▶ [Records supplied]:
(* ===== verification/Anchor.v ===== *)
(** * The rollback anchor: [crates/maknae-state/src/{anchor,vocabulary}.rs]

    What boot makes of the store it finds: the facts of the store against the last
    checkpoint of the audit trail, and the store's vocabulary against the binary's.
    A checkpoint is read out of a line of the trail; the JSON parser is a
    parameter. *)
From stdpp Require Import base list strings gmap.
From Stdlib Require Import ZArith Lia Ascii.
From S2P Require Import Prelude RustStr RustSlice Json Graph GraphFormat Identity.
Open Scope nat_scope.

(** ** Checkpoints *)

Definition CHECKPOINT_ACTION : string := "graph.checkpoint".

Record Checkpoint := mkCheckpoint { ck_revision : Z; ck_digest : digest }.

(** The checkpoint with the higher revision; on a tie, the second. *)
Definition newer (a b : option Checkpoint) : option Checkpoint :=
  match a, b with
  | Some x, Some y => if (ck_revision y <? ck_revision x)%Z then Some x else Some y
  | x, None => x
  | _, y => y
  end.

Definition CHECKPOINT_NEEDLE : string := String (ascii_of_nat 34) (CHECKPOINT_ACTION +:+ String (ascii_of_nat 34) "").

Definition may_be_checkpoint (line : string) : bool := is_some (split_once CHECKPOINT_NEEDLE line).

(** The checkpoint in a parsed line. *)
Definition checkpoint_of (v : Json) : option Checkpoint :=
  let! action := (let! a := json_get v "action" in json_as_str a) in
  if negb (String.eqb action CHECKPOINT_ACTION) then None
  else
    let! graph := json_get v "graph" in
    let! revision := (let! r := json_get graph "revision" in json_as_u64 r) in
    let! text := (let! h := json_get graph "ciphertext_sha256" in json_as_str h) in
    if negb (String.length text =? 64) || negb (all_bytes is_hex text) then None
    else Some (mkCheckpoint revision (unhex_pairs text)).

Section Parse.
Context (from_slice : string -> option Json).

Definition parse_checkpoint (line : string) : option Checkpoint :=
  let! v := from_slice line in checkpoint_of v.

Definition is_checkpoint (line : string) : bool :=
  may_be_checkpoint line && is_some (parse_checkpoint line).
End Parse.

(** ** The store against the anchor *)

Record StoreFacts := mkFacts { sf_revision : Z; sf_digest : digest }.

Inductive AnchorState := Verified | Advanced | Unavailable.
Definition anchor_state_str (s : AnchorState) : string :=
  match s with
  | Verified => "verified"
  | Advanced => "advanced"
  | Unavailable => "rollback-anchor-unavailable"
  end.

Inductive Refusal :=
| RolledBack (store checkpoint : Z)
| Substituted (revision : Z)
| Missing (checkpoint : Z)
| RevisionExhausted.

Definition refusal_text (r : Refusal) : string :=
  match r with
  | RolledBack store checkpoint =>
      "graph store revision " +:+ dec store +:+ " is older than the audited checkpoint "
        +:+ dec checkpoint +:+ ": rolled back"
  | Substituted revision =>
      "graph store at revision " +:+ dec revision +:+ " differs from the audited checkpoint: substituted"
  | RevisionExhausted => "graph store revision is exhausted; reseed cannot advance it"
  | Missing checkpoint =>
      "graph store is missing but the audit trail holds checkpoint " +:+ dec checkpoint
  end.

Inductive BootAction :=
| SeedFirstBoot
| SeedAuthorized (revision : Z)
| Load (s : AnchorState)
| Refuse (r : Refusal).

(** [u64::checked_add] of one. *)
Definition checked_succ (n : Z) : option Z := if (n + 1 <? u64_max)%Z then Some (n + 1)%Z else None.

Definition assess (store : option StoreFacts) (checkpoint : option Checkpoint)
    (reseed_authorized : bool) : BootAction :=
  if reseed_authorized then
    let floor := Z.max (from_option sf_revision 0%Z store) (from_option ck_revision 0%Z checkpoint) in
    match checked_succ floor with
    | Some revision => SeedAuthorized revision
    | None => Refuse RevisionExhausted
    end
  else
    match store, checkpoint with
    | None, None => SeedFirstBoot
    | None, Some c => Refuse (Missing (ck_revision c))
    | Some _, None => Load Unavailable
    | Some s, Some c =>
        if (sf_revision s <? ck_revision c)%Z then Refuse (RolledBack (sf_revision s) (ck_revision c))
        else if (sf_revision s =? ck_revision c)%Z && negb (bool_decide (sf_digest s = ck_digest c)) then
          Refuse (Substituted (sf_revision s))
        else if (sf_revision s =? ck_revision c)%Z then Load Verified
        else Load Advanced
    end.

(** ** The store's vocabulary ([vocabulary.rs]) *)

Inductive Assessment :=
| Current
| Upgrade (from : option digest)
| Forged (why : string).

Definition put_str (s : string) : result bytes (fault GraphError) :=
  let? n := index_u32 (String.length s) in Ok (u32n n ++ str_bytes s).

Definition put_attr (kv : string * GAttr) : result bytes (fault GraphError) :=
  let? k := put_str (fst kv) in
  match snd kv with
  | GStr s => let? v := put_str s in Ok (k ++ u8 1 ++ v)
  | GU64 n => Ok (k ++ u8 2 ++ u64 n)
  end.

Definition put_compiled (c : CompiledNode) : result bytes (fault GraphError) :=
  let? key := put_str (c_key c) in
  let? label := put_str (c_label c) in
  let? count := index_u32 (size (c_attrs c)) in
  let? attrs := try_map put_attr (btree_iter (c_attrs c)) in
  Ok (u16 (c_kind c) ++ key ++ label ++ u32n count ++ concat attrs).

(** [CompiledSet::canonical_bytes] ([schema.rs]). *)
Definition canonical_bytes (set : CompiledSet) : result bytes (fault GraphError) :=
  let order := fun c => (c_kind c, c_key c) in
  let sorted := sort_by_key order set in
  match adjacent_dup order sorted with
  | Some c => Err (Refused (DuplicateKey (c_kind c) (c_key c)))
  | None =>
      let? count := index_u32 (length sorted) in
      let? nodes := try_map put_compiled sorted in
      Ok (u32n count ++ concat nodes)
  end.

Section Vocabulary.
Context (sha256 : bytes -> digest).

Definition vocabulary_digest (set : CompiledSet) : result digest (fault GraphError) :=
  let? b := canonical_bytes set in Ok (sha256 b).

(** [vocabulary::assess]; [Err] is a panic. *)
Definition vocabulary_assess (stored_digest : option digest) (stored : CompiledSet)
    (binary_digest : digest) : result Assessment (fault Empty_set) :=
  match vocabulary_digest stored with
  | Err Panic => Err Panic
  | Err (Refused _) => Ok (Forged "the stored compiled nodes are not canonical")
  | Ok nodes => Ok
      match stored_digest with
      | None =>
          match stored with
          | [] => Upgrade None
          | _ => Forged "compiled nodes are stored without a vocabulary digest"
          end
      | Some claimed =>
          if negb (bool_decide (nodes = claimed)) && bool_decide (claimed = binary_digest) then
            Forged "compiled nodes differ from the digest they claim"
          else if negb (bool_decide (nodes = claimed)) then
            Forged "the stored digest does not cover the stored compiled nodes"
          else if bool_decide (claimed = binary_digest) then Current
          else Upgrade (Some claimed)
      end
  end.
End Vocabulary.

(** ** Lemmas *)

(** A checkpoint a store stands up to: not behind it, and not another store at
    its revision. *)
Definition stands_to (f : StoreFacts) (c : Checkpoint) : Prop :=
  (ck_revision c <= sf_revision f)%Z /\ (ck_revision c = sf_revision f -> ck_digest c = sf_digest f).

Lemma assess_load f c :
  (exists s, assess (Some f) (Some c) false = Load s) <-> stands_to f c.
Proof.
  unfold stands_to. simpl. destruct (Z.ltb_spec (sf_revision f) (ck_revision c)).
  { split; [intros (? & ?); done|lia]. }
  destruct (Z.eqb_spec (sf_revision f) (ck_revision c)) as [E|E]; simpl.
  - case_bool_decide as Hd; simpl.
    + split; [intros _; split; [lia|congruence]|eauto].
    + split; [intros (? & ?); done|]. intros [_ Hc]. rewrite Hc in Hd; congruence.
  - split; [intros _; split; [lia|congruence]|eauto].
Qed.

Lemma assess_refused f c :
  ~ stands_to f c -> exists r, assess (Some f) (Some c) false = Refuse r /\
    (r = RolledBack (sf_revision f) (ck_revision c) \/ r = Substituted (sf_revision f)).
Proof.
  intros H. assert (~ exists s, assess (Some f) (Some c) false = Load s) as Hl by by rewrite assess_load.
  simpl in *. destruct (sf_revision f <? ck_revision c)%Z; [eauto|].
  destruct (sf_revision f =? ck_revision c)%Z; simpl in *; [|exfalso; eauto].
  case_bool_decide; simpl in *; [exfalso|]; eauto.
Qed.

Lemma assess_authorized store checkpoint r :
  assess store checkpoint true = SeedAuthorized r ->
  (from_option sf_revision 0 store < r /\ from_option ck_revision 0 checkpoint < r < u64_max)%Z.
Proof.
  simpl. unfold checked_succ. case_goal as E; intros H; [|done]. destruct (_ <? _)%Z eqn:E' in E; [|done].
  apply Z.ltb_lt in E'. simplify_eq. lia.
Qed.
---
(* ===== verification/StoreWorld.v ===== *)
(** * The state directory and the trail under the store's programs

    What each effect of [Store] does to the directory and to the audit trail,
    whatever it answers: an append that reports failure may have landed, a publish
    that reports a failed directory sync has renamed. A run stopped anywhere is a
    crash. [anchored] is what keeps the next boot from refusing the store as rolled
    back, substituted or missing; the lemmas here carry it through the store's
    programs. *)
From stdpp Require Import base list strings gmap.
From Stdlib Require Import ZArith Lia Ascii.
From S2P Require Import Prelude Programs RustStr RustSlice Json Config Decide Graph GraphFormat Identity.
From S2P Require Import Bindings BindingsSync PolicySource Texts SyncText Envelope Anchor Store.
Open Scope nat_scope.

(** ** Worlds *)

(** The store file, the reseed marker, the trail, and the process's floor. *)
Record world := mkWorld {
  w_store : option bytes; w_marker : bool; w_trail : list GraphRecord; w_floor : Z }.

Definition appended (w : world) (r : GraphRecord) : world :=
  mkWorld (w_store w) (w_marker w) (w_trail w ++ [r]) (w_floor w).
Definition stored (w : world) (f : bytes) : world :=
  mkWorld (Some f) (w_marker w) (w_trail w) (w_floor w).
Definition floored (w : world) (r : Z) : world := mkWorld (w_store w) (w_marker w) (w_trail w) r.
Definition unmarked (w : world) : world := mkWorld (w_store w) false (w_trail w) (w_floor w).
--
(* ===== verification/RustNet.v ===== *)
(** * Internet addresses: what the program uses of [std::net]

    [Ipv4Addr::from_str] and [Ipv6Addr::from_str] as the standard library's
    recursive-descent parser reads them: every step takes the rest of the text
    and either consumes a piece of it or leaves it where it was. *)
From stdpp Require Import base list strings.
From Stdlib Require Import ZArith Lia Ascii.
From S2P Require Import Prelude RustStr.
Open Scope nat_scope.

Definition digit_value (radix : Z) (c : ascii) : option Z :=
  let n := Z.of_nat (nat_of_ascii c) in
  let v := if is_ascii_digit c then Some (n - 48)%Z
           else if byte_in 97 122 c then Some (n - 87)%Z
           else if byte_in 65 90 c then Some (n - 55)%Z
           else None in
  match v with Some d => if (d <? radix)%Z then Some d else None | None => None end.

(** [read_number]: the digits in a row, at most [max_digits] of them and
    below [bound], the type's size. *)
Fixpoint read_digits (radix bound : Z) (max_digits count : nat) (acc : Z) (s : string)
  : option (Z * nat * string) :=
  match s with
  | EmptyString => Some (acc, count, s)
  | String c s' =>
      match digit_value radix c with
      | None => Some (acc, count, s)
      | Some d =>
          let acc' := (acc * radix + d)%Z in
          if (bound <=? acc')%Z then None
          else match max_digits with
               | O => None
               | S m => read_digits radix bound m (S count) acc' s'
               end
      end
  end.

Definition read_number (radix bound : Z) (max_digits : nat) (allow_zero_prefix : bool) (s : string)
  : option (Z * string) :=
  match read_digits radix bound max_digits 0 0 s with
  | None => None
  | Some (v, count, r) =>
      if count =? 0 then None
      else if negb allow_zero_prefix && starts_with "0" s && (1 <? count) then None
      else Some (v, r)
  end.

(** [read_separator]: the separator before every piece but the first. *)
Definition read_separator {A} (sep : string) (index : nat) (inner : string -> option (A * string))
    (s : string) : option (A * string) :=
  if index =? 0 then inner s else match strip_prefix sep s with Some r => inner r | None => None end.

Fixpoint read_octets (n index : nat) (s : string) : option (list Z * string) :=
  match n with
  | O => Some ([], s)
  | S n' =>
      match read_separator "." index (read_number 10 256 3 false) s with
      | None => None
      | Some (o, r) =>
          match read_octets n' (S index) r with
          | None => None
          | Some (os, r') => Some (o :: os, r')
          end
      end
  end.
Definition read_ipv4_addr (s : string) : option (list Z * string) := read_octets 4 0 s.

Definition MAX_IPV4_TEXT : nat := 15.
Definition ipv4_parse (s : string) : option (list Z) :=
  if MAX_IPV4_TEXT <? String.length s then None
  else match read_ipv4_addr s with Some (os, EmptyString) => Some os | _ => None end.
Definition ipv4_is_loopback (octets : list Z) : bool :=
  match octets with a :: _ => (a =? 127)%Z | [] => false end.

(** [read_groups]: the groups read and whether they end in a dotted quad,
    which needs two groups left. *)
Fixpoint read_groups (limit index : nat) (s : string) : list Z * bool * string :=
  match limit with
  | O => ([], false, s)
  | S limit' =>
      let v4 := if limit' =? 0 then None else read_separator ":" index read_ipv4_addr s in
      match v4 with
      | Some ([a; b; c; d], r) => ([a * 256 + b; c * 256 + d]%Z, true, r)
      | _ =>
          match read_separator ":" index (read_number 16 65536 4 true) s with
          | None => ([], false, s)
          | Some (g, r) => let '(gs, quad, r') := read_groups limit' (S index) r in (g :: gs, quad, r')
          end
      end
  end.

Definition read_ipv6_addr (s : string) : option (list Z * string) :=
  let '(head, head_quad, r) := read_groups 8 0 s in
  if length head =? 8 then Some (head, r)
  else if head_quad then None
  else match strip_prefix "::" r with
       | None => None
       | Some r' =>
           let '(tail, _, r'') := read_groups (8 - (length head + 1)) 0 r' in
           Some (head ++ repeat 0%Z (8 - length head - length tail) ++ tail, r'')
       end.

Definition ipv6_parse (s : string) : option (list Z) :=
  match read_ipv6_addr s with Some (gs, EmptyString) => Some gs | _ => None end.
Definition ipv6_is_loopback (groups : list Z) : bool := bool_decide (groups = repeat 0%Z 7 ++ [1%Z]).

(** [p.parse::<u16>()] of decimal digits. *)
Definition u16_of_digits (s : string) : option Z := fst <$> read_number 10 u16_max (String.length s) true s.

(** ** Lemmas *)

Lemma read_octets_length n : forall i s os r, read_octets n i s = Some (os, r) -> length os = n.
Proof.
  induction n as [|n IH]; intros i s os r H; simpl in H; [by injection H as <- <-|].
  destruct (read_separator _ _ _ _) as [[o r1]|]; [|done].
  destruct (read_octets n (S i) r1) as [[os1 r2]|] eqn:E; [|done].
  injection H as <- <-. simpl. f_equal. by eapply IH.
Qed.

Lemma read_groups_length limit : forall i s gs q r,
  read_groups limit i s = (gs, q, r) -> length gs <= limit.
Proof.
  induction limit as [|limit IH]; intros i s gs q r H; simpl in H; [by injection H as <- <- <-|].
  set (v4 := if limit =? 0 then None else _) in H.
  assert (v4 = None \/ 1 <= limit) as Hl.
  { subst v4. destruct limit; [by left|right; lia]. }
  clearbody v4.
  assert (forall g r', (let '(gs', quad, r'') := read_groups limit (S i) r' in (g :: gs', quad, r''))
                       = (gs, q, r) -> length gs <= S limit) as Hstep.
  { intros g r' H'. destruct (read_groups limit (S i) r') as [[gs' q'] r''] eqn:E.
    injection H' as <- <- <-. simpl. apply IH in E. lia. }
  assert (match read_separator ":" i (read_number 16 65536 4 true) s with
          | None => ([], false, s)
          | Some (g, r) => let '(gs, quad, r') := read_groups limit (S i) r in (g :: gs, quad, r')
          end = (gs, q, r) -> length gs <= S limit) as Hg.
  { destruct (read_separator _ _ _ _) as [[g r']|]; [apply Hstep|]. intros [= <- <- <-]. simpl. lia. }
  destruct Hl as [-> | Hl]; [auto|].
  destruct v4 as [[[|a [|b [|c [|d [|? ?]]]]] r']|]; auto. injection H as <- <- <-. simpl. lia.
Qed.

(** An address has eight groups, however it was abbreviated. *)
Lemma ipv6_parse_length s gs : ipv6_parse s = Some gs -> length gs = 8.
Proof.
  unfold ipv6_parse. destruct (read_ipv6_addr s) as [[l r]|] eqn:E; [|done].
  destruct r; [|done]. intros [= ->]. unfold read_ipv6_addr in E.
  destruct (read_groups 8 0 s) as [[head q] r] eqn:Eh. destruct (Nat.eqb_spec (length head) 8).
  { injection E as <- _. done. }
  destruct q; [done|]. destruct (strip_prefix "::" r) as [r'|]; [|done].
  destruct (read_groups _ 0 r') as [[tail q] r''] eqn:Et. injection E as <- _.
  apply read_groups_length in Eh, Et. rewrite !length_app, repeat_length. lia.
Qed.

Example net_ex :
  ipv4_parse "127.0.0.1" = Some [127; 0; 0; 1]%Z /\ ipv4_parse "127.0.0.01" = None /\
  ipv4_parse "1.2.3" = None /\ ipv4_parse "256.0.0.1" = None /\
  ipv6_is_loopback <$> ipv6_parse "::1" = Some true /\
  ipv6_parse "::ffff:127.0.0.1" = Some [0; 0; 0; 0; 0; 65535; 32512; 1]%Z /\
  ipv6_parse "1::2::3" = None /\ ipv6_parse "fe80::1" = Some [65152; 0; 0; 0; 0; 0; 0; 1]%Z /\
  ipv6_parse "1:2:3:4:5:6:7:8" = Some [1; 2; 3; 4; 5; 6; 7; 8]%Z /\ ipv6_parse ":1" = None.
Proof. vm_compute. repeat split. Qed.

▶ [Task to carry out]:
Please give the number of lines in the data above that include the string "reports", and nothing else.

▶ [Result of the task]:
2